Ma lo stesso segretario di Stato statunitense Antony Blinken conferma che le avanzate ucraine nella regione del Kursk potrebbero essere più importanti delle sanguinosissime e lente conquiste russe nel Donbas. «La loro posizione a Kursk è importante, perché è certamente un elemento da tenere in considerazione in qualsiasi negoziato che possa aver luogo nel corso del prossimo anno», ha dichiarato in una conferenza stampa a Seoul: prima tappa di un tour di addio che lo porterà anche in Giappone, Francia e Italia.
Secondo Blinken, la Russia chiaramente non ce la fa a sostenere contemporaneamente lo sforzo nel Kursk e nel Donbas. Presumibilmente è un problema anche per l’Ucraina, che ha per questo scelto di far dissanguare l’avversario con le sue offensive nel Donbas per poi colpirlo in contropiede nel Kursk. Così Mosca è stata costretta a chiedere aiuto a Pyongyang, e dovrà chiederne altro. Sempre secondo Blinken «la Repubblica Democratica Popolare di Corea beneficia già dell’equipaggiamento e dell’addestramento militare russo. Oggi abbiamo ragione di credere che Mosca intenda condividere con Pyongyang tecnologie spaziali e satellitari avanzate». Come diceva l’ambasciatore statunitense alle Nazioni Unite Linda Thomas-Greenfield a dicembre, anche Antony Blinken ritiene che la Russia «potrebbe essere sul punto» di riconoscere formalmente lo status di potenza nucleare della Corea del Nord, che mentre lui si trovava in Corea del Sud ha fatto a mo’ di saluto il suo primo lancio missilistico dell’anno.
Sta seguendo l’offensiva nel Kursk dall’inizio anche Roberto Casalone, esperto in Scienze Strategiche e Geopolitica che da ufficiale dell’Esercito Italiano ha comandato unità in operazioni di peacekeeping e peace enforcing in Albania, Kurdistan, Somalia, Ruanda, Timor Est, Iraq e Afghanistan, e dopo essere passato alla sicurezza civile nel 2019 ha anche fornito programmi addestrativi tecnici a truppe ucraine impegnate nel Donbas. «Le forze ucraine hanno costruito circa tre gruppi di manovra su sei brigate penetrando senza trovare alcuna resistenza degna di nota, per molti chilometri, in territorio russo. Gli ucraini avanzano di quasi venticinque chilometri in tre ore, mentre i russi nel Donbas sono da sei mesi all’attacco a un ritmo di circa duecentocinquanta metri ogni due giorni», dice Casalone, che riferisce di una riunione di analisti militari a cui ha partecipato e che ha sollevato serie preoccupazioni sulle potenziali conseguenze di un cessate il fuoco «politicamente imposto» in Ucraina: una proposta sostenuta da personalità come il primo ministro ungherese Viktor Orbán e forse lo stesso Trump.

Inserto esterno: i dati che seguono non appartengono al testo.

(** * HTML tree builder, exporter and explorer of test2.py

    The tree of [HTMLParser._build_tree] is a graph of Python dicts that
    point at each other: a node owns its children through the list under
    ["children"] and refers back to its owner under ["parent"].  Identity
    of dicts matters to the explorer's cursor, so the dicts live in an
    arena and a reference is an index into it. *)

From Stdlib Require Import Ascii String ZArith.
From stdpp Require Import base option list strings gmap.
From stdpp Require Import pretty.

#[local] Set Warnings "-register-all".

(** ** Parsed document

    What the builder reads from the parsed markup: [element.name],
    [element.get("class", [])] and [element.children].  A text node is a
    [NavigableString]; everything that has children is a [Tag], whose name
    the builder tests against [None]. *)

Inductive PageElement : Type :=
| NavigableString (text : string)
| Tag (name : option string) (class_ : option (list string))
      (contents : list PageElement).

Definition element_name (element : PageElement) : option string :=
  match element with
  | NavigableString _ => None
  | Tag name _ _ => name
  end.

(** [element.get("class", [])] *)
Definition element_classes (element : PageElement) : list string :=
  match element with
  | NavigableString _ => []
  | Tag _ class_ _ => default [] class_
  end.

(** A document as the markup parser hands it over: every tag carries a
    name (the root object of a parse is a tag named [[document]]), so the
    only nodes without a name are the strings, and these hold nothing. *)
Fixpoint parsed (element : PageElement) : bool :=
  match element with
  | NavigableString _ => true
  | Tag (Some _) _ contents => forallb parsed contents
  | Tag None _ _ => false
  end.

(** ** Node arena *)

Abbreviation addr := nat (only parsing).

Record node : Type := Node {
  tag : string;
  classes : list string;
  children : list addr;
  parent : option addr
}.

Abbreviation heap := (list node) (only parsing).

Definition set_children (cs : list addr) (n : node) : node :=
  {| tag := tag n; classes := classes n; children := cs; parent := parent n |}.

(** [node["children"].append(child_node)] on the dict stored at [a]. *)
Definition append_child (a child_node : addr) (h : heap) : heap :=
  alter (fun n => set_children (children n ++ [child_node]) n) a h.

(** [node.get("children", [])] and [node.get("parent")]. *)
Definition get_children (h : heap) (a : addr) : list addr :=
  match h !! a with
  | Some n => children n
  | None => []
  end.

Definition get_parent (h : heap) (a : addr) : option addr :=
  match h !! a with
  | Some n => parent n
  | None => None
  end.

Definition get_classes (h : heap) (a : addr) : list string :=
  match h !! a with
  | Some n => classes n
  | None => []
  end.

(** ** HTMLParser._build_tree

    The recursion threads the arena: the new dict is allocated first, with
    an empty child list, and every child that comes back as a dict is
    appended to it afterwards. *)

Fixpoint _build_tree (element : PageElement) (parent : option addr) (h : heap)
  : option addr * heap :=
  match element with
  | NavigableString _ => (None, h)
  | Tag None _ _ => (None, h)
  | Tag (Some name) class_ contents =>
      let node := length h in
      let h := h ++ [Node name (default [] class_) [] parent] in
      (Some node,
       fold_left
         (fun h child =>
            match _build_tree child (Some node) h with
            | (Some child_node, h) => append_child node child_node h
            | (None, h) => h
            end)
         contents h)
  end.

(** The loop over [element.children], named so that lemmas can speak of it. *)
Definition build_children (node : addr) (contents : list PageElement) (h : heap)
  : heap :=
  fold_left
    (fun h child =>
       match _build_tree child (Some node) h with
       | (Some child_node, h) => append_child node child_node h
       | (None, h) => h
       end)
    contents h.

(** [HTMLParser.__init__]: the tree of a freshly parsed document. *)
Definition HTMLParser_root (soup : PageElement) : option addr * heap :=
  _build_tree soup None [].

(** ** Strings

    [" ".join(l)], [sub in s], and the line feed that separates rendered
    lines. *)

Definition LF : string := String "010"%char "".

Definition join (sep : string) (l : list string) : string :=
  String.concat sep l.

Fixpoint contains (sub s : string) : bool :=
  String.prefix sub s ||
  match s with
  | "" => false
  | String _ s' => contains sub s'
  end.

(** ** format_node_identifier *)

Definition format_node_identifier (n : node) : string :=
  let classes := join " " (classes n) in
  match classes with
  | "" => tag n
  | _ => tag n +:+ " (" +:+ classes +:+ ")"
  end.

(** ** tree_to_string

    The branch glyphs and indents are the literals of the source file.
    The recursion follows child references through the arena, so it takes
    a recursion budget: [None] is Python's RecursionError (or a reference
    that points nowhere, which a built tree never has). *)

Definition last_branch : string := "‚îî‚îÄ‚îÄ ".
Definition mid_branch : string := "‚îú‚îÄ‚îÄ ".
Definition blank_indent : string := "    ".
Definition cont_indent : string := "‚îÇ   ".

Definition enumerate {A} (l : list A) : list (nat * A) :=
  zip (seq 0 (length l)) l.

Definition classes_str (classes : list string) : string :=
  match classes with
  | [] => ""
  | _ => " (" +:+ join " " classes +:+ ")"
  end.

Fixpoint tree_to_string (fuel : nat) (h : heap) (a : addr)
    (prefix : string) (is_last : bool) : option string :=
  match fuel with
  | 0 => None
  | S fuel =>
      n ← h !! a;
      let tree_str :=
        prefix +:+ (if is_last then last_branch else mid_branch)
               +:+ tag n +:+ classes_str (classes n) in
      let children := children n in
      fold_left
        (fun tree_str '(i, child) =>
           tree_str ← tree_str;
           let new_prefix :=
             prefix +:+ (if is_last then blank_indent else cont_indent) in
           sub ← tree_to_string fuel h child new_prefix
                   (bool_decide (i = length children - 1));
           Some (tree_str +:+ LF +:+ sub))
        (enumerate children) (Some tree_str)
  end.

(** ** HTMLParser.export_json

    [remove_parent] copies every key of the node dict but ["parent"], in
    the dict's own key order, and replaces the list under ["children"] by
    the copies of the children.  [json.dump(..., indent=2)] then prints the
    copy; how a Python string is quoted and escaped is the encoder's
    business and is left open here. *)

Inductive json : Type :=
| JString (s : string)
| JArray (items : list json)
| JObject (items : list (string * json)).

Fixpoint remove_parent (fuel : nat) (h : heap) (a : addr) : option json :=
  match fuel with
  | 0 => None
  | S fuel =>
      n ← h !! a;
      new_children ← mapM (remove_parent fuel h) (children n);
      Some (JObject [("tag", JString (tag n));
                     ("classes", JArray (JString <$> classes n));
                     ("children", JArray new_children)])
  end.

Definition newline_indent (level : nat) : string :=
  LF +:+ join "" (replicate (2 * level) " ").

Section json_dump.
Variable encode_basestring : string → string.

Fixpoint dumps (level : nat) (o : json) : string :=
  match o with
  | JString s => encode_basestring s
  | JArray [] => "[]"
  | JArray items =>
      "[" +:+ newline_indent (S level)
          +:+ join ("," +:+ newline_indent (S level))
                (dumps (S level) <$> items)
          +:+ newline_indent level +:+ "]"
  | JObject [] => "{}"
  | JObject items =>
      "{" +:+ newline_indent (S level)
          +:+ join ("," +:+ newline_indent (S level))
                ((fun '(k, v) =>
                    encode_basestring k +:+ ": " +:+ dumps (S level) v)
                   <$> items)
          +:+ newline_indent level +:+ "}"
  end.

(** The text written to [filename]. *)
Definition export_json (fuel : nat) (h : heap) (root : addr) : option string :=
  tree_without_parents ← remove_parent fuel h root;
  Some (dumps 0 tree_without_parents).
End json_dump.

(** Does an exported structure carry key [k], at any depth? *)
Fixpoint json_has_key (k : string) (o : json) : bool :=
  match o with
  | JString _ => false
  | JArray items => existsb (json_has_key k) items
  | JObject items =>
      existsb (fun '(k', v) => bool_decide (k' = k) || json_has_key k v) items
  end.

(** ** HTMLParser.extract_text_by_blocks

    [soup.find_all(True)] lists every tag below the soup in document
    order; [get_text(strip=True)] concatenates the stripped, non-empty
    strings found anywhere below a tag.  White space is that of the ASCII
    range; comments and the strings of script and style elements, which
    [get_text] leaves out, have no constructor of their own here. *)

Definition is_space (c : ascii) : bool :=
  let n := nat_of_ascii c in
  ((9 <=? n) && (n <=? 13)) || ((28 <=? n) && (n <=? 32)).

Fixpoint lstrip (s : string) : string :=
  match s with
  | "" => ""
  | String c s' => if is_space c then lstrip s' else s
  end.

Definition strip (s : string) : string :=
  String.rev (lstrip (String.rev (lstrip s))).

Fixpoint descendants (element : PageElement) : list PageElement :=
  match element with
  | NavigableString _ => []
  | Tag _ _ contents => flat_map (fun c => c :: descendants c) contents
  end.

Definition is_tag (element : PageElement) : bool :=
  match element with
  | Tag _ _ _ => true
  | NavigableString _ => false
  end.

Definition find_all_True (soup : PageElement) : list PageElement :=
  List.filter is_tag (descendants soup).

Definition get_text_strip (element : PageElement) : string :=
  join ""
    (flat_map
       (fun e =>
          match e with
          | NavigableString text =>
              match strip text with
              | "" => []
              | stripped => [stripped]
              end
          | Tag _ _ _ => []
          end)
       (descendants element)).

Definition block_names : list string := ["div"; "p"; "span"].

Definition extract_text_by_blocks (soup : PageElement)
  : gmap string (list string) :=
  fold_left
    (fun blocks block =>
       match element_name block with
       | Some name =>
           if bool_decide (name ∈ block_names) then
             match get_text_strip block with
             | "" => blocks
             | block_text =>
                 <[name := default [] (blocks !! name) ++ [block_text]]> blocks
             end
           else blocks
       | None => blocks
       end)
    (find_all_True soup) ∅.

(** ** HTMLExplorer

    The cursor is the only state.  Two built-ins decide what a command
    means and are kept abstract: [int(arg)], which yields a number or
    raises ValueError ([None]), and [str.lower]. *)

Record HTMLExplorer : Type := Explorer { current_node : addr }.

Definition at_root_notice : string := "‚õî Already at the root.".
Definition out_of_range_notice : string := "‚õî Index out of range.".
Definition no_match_notice : string := "‚õî No matching class found.".

(** [arg in " ".join(child.get("classes", []))] *)
Definition class_match (h : heap) (arg : string) (child : addr) : bool :=
  contains arg (join " " (get_classes h child)).

Section explorer.
Variable py_int : string → option Z.
Variable lower : string → string.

Gli analisti si sono detti «concordi nel sostenere che una simile mossa potrebbe consentire alla Russia di ricostruire la propria forza militare, ponendo le basi per future aggressioni contro i Paesi vicini, eventualmente con il sostegno militare (e soprattutto finanziario ad usura) cinese». In questa analisi, «Mosca è ben consapevole di non poter ottenere la vittoria in Ucraina con le sue attuali risicate forze. Il Cremlino sa che le sue risorse militari, mezzi, munizioni e soprattutto uomini non lo sosterranno per più di due anni di conflitto ad alta intensità. Questa urgenza spinge la Russia a suggerire, ai suoi megafoni occidentali, un cessate il fuoco, non per buona volontà, quando mai, ma come pausa strategica per riorganizzarsi e riarmarsi. Le forze armate ucraine, sostenute dal supporto occidentale, si sono dimostrate resistenti ed efficienti, umiliando spesso le forze armate russe su diversi fronti, un cessate il fuoco avvantaggerebbe in modo sproporzionato Mosca, dandole la possibilità di stabilizzarsi e prepararsi per una nuova offensiva, piuttosto che pensare alla pace».
L’analisi dà una valutazione sulle perdite materiali della Russia in quasi due anni di conflitto: più di ottomilacento carri armati, quindicimilaseicento altri veicoli blindati e circa dodicimila droni, oltre a quasi settecentomila perdite umane. «Sebbene questi numeri abbiano messo a dura prova la capacità bellica della Russia, una tregua consentirebbe a Mosca di trovare nuove risorse per ricostruire il proprio arsenale, anche grazie a denaro e aiuti occidentali (in primis Ungheria, Italia, Germania, Slovacchia e ambienti americani). L’esaurimento delle scorte di carri armati e di altri sistemi d’arma, spingerebbe probabilmente la Russia a cercare assistenza esterna, in particolare dalla Cina, tale cooperazione potrebbe accelerare la rinascita militare della Russia e incoraggiare ulteriori aggressioni. Questo scenario non solo destabilizzerebbe l’Europa, ma avrebbe anche ramificazioni geopolitiche più ampie, potenzialmente coinvolgendo alleati occidentali come Taiwan o la Corea del Sud».
Dunque, una tregua non poterebbe la pace in Europa. Invece, «una Russia temporaneamente menomata, rimarrebbe una minaccia, probabilmente rivolgendo in futuro la sua criminale attenzione verso altre nazioni, tra cui la Polonia e gli Stati baltici. La storia ha dimostrato che il Cremlino vede un conflitto, in genere, come uno strumento per sopire i suoi problemi interni ed esterni. Questa prospettiva trova eco nelle immagini satellitari e nei rapporti Osint (Open Source Intelligence) e Humint, che indicano un rapido svuotamento dei depositi militari russi. Questi segni di logoramento sottolineano la necessità cruciale di un sostegno più serio dell’Occidente all’Ucraina, piuttosto che di concessioni che potrebbero rafforzare solo Mosca. Facendo un parallelo con le passate politiche di appeasement, rischiamo di ripetere un errore simile all’Accordo di Monaco del 1938. Ignorare l’annessione dell’Austria, ha rafforzato la Germania nazista, tollerare l’aggressione russa rischia di legittimare ulteriori invasioni e massacri. Bisogna costringere la Russia a ritirarsi dall’Ucraina e ritenere la sua leadership responsabile dei crimini di guerra e la sua popolazione complice di una responsabilità collettiva, finendola, una volta per tutte, con la favola dei “russi buoni e dei russi liberi”. Solo attraverso tali misure, l’Europa potrà garantirsi una pace duratura e scoraggiare futuri conflitti. Un approccio occidentale coeso, per contrastare l’aggressione russa, rimane fondamentale non solo per la stabilità regionale, ma anche per rendere credibile il diritto internazionale, a tutela dalle invasioni non provocate, qualsiasi segno di divisione, o compromesso, potrebbe indebolire la determinazione collettiva e incoraggiare gli avversari».